Here’s some of the things that need to happen:
First, we must end zoning. A 15-minute city is impossible unless we do this. The sterile monocultures delivered by zoning are the antithesis of the ideals of the 15-minute city. And ending zoning means everywhere, including the once-sacred single family zoning districts. In its place, we must simply let happen what needs to happen to create the 15-minute city. The pandemic has already forced an epochal change in the suburbs, where for many houses are also now offices and schools. Now let’s take it further, and imagine single use suburban areas transformed to include coffee shops, bakeries, cafes, bike repair shops, farms, energy production, and multi-generational housing.
It will be messy and mixed up and it will be wonderful. Yes, some might say, “but what about noxious side effects like smoke or noise or smells or trash?” No worries: those things can be controlled through specific ordinances and enforcement.

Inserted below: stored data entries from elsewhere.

(** C6 fails as the specification words it, for every match on which
    estimation succeeds: in [all_negative] estimation succeeds with the fair
    probabilities 1/2 and 1/2 and the best prices -2 and -2, both outcomes
    have the expected ROI -2, which is not above the initial [best_roi = -1],
    and the loop selects no outcome.  All the numbers involved are doubles
    and no operation rounds, so the doubles of Python give the same. *)
Lemma nothing_selected :
  ∃ names fair best,
    estimate elements all_negative = Ok (names, fair, best)
    ∧ (∀ n, n ∈ names →
         best !! n = Some (-2) ∧ fair !!! n == 1 # 2
         ∧ roi no_rounding fair n (-2) == -2
         ∧ roi binary64 fair n (-2) == -2)
    ∧ select_loop no_rounding names fair best = (None, 0, -1)
    ∧ select_loop binary64 names fair best = (None, 0, -1).
Proof.
  eexists _, _, _. split; [vm_compute; reflexivity|]. split.
  - intros n Hn. apply list_elem_of_In in Hn. vm_compute in Hn.
    destruct Hn as [<-|[<-|[]]]; repeat split; vm_compute; reflexivity.
  - split; vm_compute; reflexivity.
Qed.

Section Estimator.

Variable rnd : Q → Q.
Variable set_to_list : gset string → list string.
Hypothesis set_to_list_NoDup : ∀ s, NoDup (set_to_list s).
Hypothesis set_to_list_elem : ∀ s x, x ∈ set_to_list s ↔ x ∈ s.

Lemma outcome_universe_Stop (game : Game) (f : failure) :
  outcome_universe set_to_list game = Stop f →
  f = InsufficientOutcomes ∨ f = Raised IndexError.
Proof.
  unfold outcome_universe.
  destruct (bookmakers game) as [[|b bms]|]; try (intros [= <-]; by left).
  rewrite add_names_loop. destruct (forallb has_market (b :: bms));
    cbn [mbind result_bind].
  - destruct (size _ <? 2)%nat; [|done]. intros [= <-]. by left.
  - intros [= <-]. by right.
Qed.

Lemma estimate_Ok (game : Game) (names : list string)
    (fair best : gmap string Q) :
  estimate set_to_list game = Ok (names, fair, best) →
  ∃ bms data cp,
    outcome_universe set_to_list game = Ok (bms, names)
    ∧ scan names bms = Ok (best, data)
    ∧ consensus names best data = Ok cp
    ∧ fair_probs_of names cp = Ok fair.
Proof.
  unfold estimate.
  destruct (outcome_universe set_to_list game) as [[bms names']|f] eqn:Hu;
    [|done].
  cbn [mbind result_bind].
  destruct (scan names' bms) as [[best' data]|f] eqn:Hs; [|done].
  cbn [mbind result_bind].
  destruct (consensus names' best' data) as [cp|f] eqn:Hc; [|done].
  cbn [mbind result_bind].
  destruct (fair_probs_of names' cp) as [fair'|f] eqn:Hf; [|done].
  cbn [mbind result_bind]. intros [= <- <- <-].
  by exists bms, data, cp.
Qed.

(** The consensus phase, once complete, is followed by the fair
    probabilities: its sum is positive. *)
Lemma consensus_total_pos (game : Game) (bms : list Bookmaker)
    (names : list string) (best : gmap string Q) (data : list BmData)
    (cp : gmap string Q) :
  outcome_universe set_to_list game = Ok (bms, names) →
  consensus names best data = Ok cp →
  (∀ n, n ∈ names → 0 < cp !!! n)
  ∧ 0 < py_sum (dict_values cp)
  ∧ fair_probs_of names cp
    = Ok (dict_of names (λ n, (cp !!! n) / py_sum (dict_values cp))).
Proof.
  intros Hu Hc.
  pose proof (outcome_universe_names _ set_to_list_NoDup set_to_list_elem
                _ _ _ Hu) as (Hnd & _ & Hlen).
  apply consensus_pos in Hc as [Hpos Htot]. split; [done|].
  assert (0 < py_sum (dict_values cp)) as Ht.
  { apply Htot; [done|]. intros ->. simpl in Hlen. lia. }
  split; [done|]. rewrite fair_probs_of_eq, Qeq_bool_false; [done|].
  intros Heq. rewrite Heq in Ht. lra.
Qed.
(** * Pdf-Tools: the page organizer and the merger, verified against their specification

    The development embeds [PdfOrganizer] (page list, selection set, delete,
    move, duplicate, add pages, save) and the saving part of [PdfMerger].
    JavaScript built-ins the handlers rely on ([String.prototype.split],
    [parseInt], number-to-string conversion, [Array.prototype.splice],
    [Date.prototype.toISOString]) are modelled in module [JS]; pdf-lib is an
    interface ([PDFLib]) whose operations may throw. *)

From Stdlib Require Import ZArith Ascii DecimalString DecimalPos Lia.
From stdpp Require Import base option list gmap strings.

Local Open Scope Z_scope.
#[local] Set Warnings "-clear-no-such-hyp".

(** ** JavaScript built-ins *)

Module JS.

(** [s.split(sep)] for a one-character separator. *)
Fixpoint split (sep : ascii) (s : string) : list string :=
  match s with
  | EmptyString => [EmptyString]
  | String c s' =>
      if Ascii.eqb c sep then EmptyString :: split sep s'
      else match split sep s' with
           | t :: ts => String c t :: ts
           | [] => [String c EmptyString]
           end
  end.

(** White space skipped by [parseInt] (the ASCII part of StrWhiteSpaceChar:
    TAB, LF, VT, FF, CR, SP). *)
Definition isWhiteSpace (c : ascii) : bool :=
  let n := Z.of_N (N_of_ascii c) in
  ((9 <=? n) && (n <=? 13)) || (n =? 32).

Fixpoint trimStart (s : string) : string :=
  match s with
  | EmptyString => EmptyString
  | String c s' => if isWhiteSpace c then trimStart s' else s
  end.

(** Value of a character as a digit of a radix up to 36. *)
Definition digitValue (c : ascii) : option Z :=
  let n := Z.of_N (N_of_ascii c) in
  if (48 <=? n) && (n <=? 57) then Some (n - 48)
  else if (97 <=? n) && (n <=? 122) then Some (n - 87)
  else if (65 <=? n) && (n <=? 90) then Some (n - 55)
  else None.

(** The longest prefix of radix-[R] digits, read as a number; [acc] is [None]
    while no digit has been read. *)
Fixpoint parseDigits (R : Z) (s : string) (acc : option Z) : option Z :=
  match s with
  | EmptyString => acc
  | String c s' =>
      match digitValue c with
      | Some d =>
          if d <? R then parseDigits R s' (Some (R * default 0 acc + d))
          else acc
      | None => acc
      end
  end.

(** [parseInt(s)] with no radix argument; [None] is NaN.  Numbers are
    mathematical integers, which is what JavaScript computes as long as the
    value read is below 2^53 (above, it rounds to a double); every value the
    handlers index with is below a page count. *)
Definition stripSign (s : string) : Z * string :=
  match s with
  | String "-" r => (-1, r)
  | String "+" r => (1, r)
  | _ => (1, s)
  end.

Definition stripPrefix (s : string) : Z * string :=
  match s with
  | String "0" (String "x" r) => (16, r)
  | String "0" (String "X" r) => (16, r)
  | _ => (10, s)
  end.

Definition parseInt (s : string) : option Z :=
  let '(sign, s1) := stripSign (trimStart s) in
  let '(R, s2) := stripPrefix s1 in
  Z.mul sign <$> parseDigits R s2 None.

(** [parseInt(a[1])]: a missing element is [undefined], converted to the
    string "undefined" first. *)
Definition parseIntAt1 (tokens : list string) : option Z :=
  parseInt (default "undefined" (tokens !! 1%nat)).

(** Number-to-string conversion of an integer, as a template literal does.
    It is JavaScript's for integers of magnitude below 2^53, which are exact
    and written with all their digits (from 10^21 on JavaScript writes an
    exponent). *)
Definition toString (n : Z) : string :=
  NilEmpty.string_of_int (Z.to_int n).

(** [a[i]] for a number [i]: [None] is [undefined]. *)
Definition at_index {A} (a : list A) (i : Z) : option A :=
  if i <? 0 then None else a !! Z.to_nat i.

(** [a.splice(start, deleteCount, ...items)] on a copy of [a]: the removed
    elements and the array afterwards. *)
Definition splice {A} (a : list A) (start deleteCount : Z) (items : list A)
  : list A * list A :=
  let len := Z.of_nat (length a) in
  let s := if start <? 0 then Z.max (len + start) 0 else Z.min start len in
  let dc := Z.min (Z.max deleteCount 0) (len - s) in
  (take (Z.to_nat dc) (drop (Z.to_nat s) a),
   take (Z.to_nat s) a ++ items ++ drop (Z.to_nat (s + dc)) a).

(** ["0".repeat(n)]. *)
Fixpoint zeros (n : nat) : string :=
  match n with
  | O => EmptyString
  | S n' => String "0" (zeros n')
  end.

(** [s.padStart(w, "0")]. *)
Definition padStart0 (w : nat) (s : string) : string :=
  zeros (w - String.length s) +:+ s.
Definition clerkTarget : Solution.t :=
  clerkBundle "<Role v='2'/>"
    [SolutionFile.mk "same.css" "WebResources/same.css" "b{}" css;
     SolutionFile.mk "new.json" "Workflows/new.json" "{}" json]
    [readGlobal; writeBasic].

(** A comparator for the samples: code-unit order. *)
Definition codeUnitCompare (a b : string) : Z :=
  match String.compare a b with
  | Lt => (-1)%Z
  | Eq => 0%Z
  | Gt => 1%Z
  end.

(** The three strings of a relationship that its key is built from. *)
Definition relationshipTriple (rel : EntityRelationship.t) : list string :=
  [EntityRelationship.from rel; EntityRelationship.to rel;
   EntityRelationship.name rel].

(** Two relationships have the same three strings, in any arrangement. *)
Definition sameTriple (r1 r2 : EntityRelationship.t) : Prop :=
  Permutation (relationshipTriple r1) (relationshipTriple r2).

(** A string without the character the key is joined with. *)
Definition hyphenFree (s : string) : Prop :=
  forall a b, s <> (a ++ "-" ++ b)%string.

(** The relationships in the order in which the two nested [forEach]
    visit them: entity by entity, each entity's list in turn, only
    those whose two ends are found in [layout]. *)
Definition listedRelationships
  (inherited : list EntityMetadata.t -> string -> bool)
  (entities : list EntityMetadata.t) : list EntityRelationship.t :=
  filter (fun rel =>
            layoutHas inherited entities (EntityRelationship.from rel) &&
            layoutHas inherited entities (EntityRelationship.to rel))
    (flat_map EntityMetadata.relationships entities).

(** How many edges carry the key [k]. *)
Definition edgesWithKey (k : string) (edges : list EntityRelationship.t)
  : nat :=
  List.length (filter (fun e => relationshipKey e =? k) edges).

(** The entity map after the table pass and the relationship pass of
    [customizationsPass]. *)
Definition entityMapOf (files : list SolutionFile.t)
  (components : list LogicalComponent.t)
  (entityNodes : list Dom.Entity) (relNodes : list Dom.EntityRelationship)
  : Map EntityMetadata.t :=
  fold_left relationshipStep relNodes
    (fst (fold_left (entityStep files) entityNodes ([], components))).

(** Code-unit order as a relation. *)
Definition lebP (a b : string) : Prop := String.leb a b = true.

(** Every entry of the entity map is filed under its logical name. *)
Definition filedByName (m : Map EntityMetadata.t) : Prop :=
  forall k e, In (k, e) m -> EntityMetadata.logicalName e = k.

(** The entity filed under [k] lists the relationship [rel]. *)
Definition attached (k : string) (rel : EntityRelationship.t)
  (m : Map EntityMetadata.t) : Prop :=
  exists e, In (k, e) m /\ In rel (EntityMetadata.relationships e).

(** The pattern of the source read as a language: [privName] is [prv],
    then a word of the action vocabulary, then a remainder free of line
    terminators. *)
Definition matchesActionPattern (privName : string) : Prop :=
  exists act rest,
    In act actionVocabulary /\ privName = ("prv" ++ act ++ rest)%string /\
    dotStarToEnd rest = true.

(** The record each pass looks for before it merges: the [existing] of
    the source. *)
Definition existingRole (components : list LogicalComponent.t)
  (node : Dom.Role) : option LogicalComponent.t :=
  find (fun c => (id c =? optOr (Dom.role_id node) "") &&
                 ComponentType_eqb (type c) SecurityRole) components.

Definition existingTable (components : list LogicalComponent.t)
  (node : Dom.Entity) : option LogicalComponent.t :=
  find (fun c => (logicalName c =? optOr (Dom.en_Name node) "") &&
                 ComponentType_eqb (type c) Table) components.

Definition existingModelApp (components : list LogicalComponent.t)
  (node : Dom.AppModule) : option LogicalComponent.t :=
  find (fun c => (logicalName c =? optOr (Dom.am_UniqueName node) "") &&
                 ComponentType_eqb (type c) ModelApp) components.

Definition existingFlow (components : list LogicalComponent.t)
  (node : Dom.Workflow) : option LogicalComponent.t :=
  find (fun c => id c =? optOr (Dom.wf_WorkflowId node) "") components.

Definition existingCanvasApp (components : list LogicalComponent.t)
  (appMeta : CanvasAppMetadata.t) : option LogicalComponent.t :=
  find (fun c => (logicalName c =? CanvasAppMetadata.name appMeta) ||
                 (id c =? CanvasAppMetadata.appId appMeta)) components.

(** The paths a workflow node contributes to an existing record. *)
Definition flowFilePaths (files : list SolutionFile.t) (node : Dom.Workflow)
  : list string :=
  let fileName := optOr (Dom.wf_FileName node) "" in
  pathsWhere
    (fun p => includes p (if startsWith fileName "/"
                          then substringFrom 1 fileName else fileName))
    files.

(** The extension of a path, as the claim uses the word: the text after
    the last dot of the path (the whole path when it has no dot), in
    lower case. *)
Definition hasExtension (relativePath ext : string) : Prop :=
  exists before last,
    relativePath = (before ++ last)%string /\
    (before = "" \/ exists b, before = (b ++ ".")%string) /\
    (forall a b, last <> (a ++ "." ++ b)%string) /\
    toLowerCase last = ext.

Next, we must re-envision the office buildings and commercial areas rendered obsolete by the pandemic and climate justice. These building types have been vastly overbuilt in the US and there are tens of millions of square feet that must be repurposed for productive use. This is space that can be transformed via zero carbon means into diverse and affordable housing, small businesses, third-places, schools, child care, etc..
Next, we must reclaim our streets for walking, biking, and transit. The embodied emissions of private vehicles and associated infrastructure render them incompatible with the post carbon future. Without the vast swaths of land required for private cars, we can scale down street widths to accommodate these modes and then reclaim over-paved areas for ecological benefits such as rain gardens, habitats, and, in a much hotter world, shade trees.
These scaled down and humanized streets and trails should link to green spaces within 15 minutes walk of every person in a city. This is important for health and democracy. The pandemic and mounting structural social injustices have shown how important public outdoor spaces are for physical and mental heath and also for gathering to protest those injustices.
Next, we must understand that our definition of “convenience” will have to change. An economy based on renewable energy will necessarily be one of less energy availability. This, combined with walking, biking and transit use will reshape our shopping habits. No longer will be load up SUVs with weeks worth of food to be stored in energy hogging refrigerators and freezers. Instead, we’ll likely shop for food every day, limited by what we can carry. It’ll be ok: this is how the vast majority of the world does it now.
Many other current understandings will also have to change. For example, the pandemic is forcing us to rethink an education system modeled on Walmart. 15-minute cities will have small schools in existing buildings, connected to outdoors, and safely accessible by students of all abilities. In fact, imagine today’s megaschools becoming mixed use places where people live, work, shop, as well as learn.
And so much more. 15-minute cities are our future and the buildings of this future have already been built. Justice demands that we create them from what we have today. The only thing holding us back is a lack of courage to face the needed new world.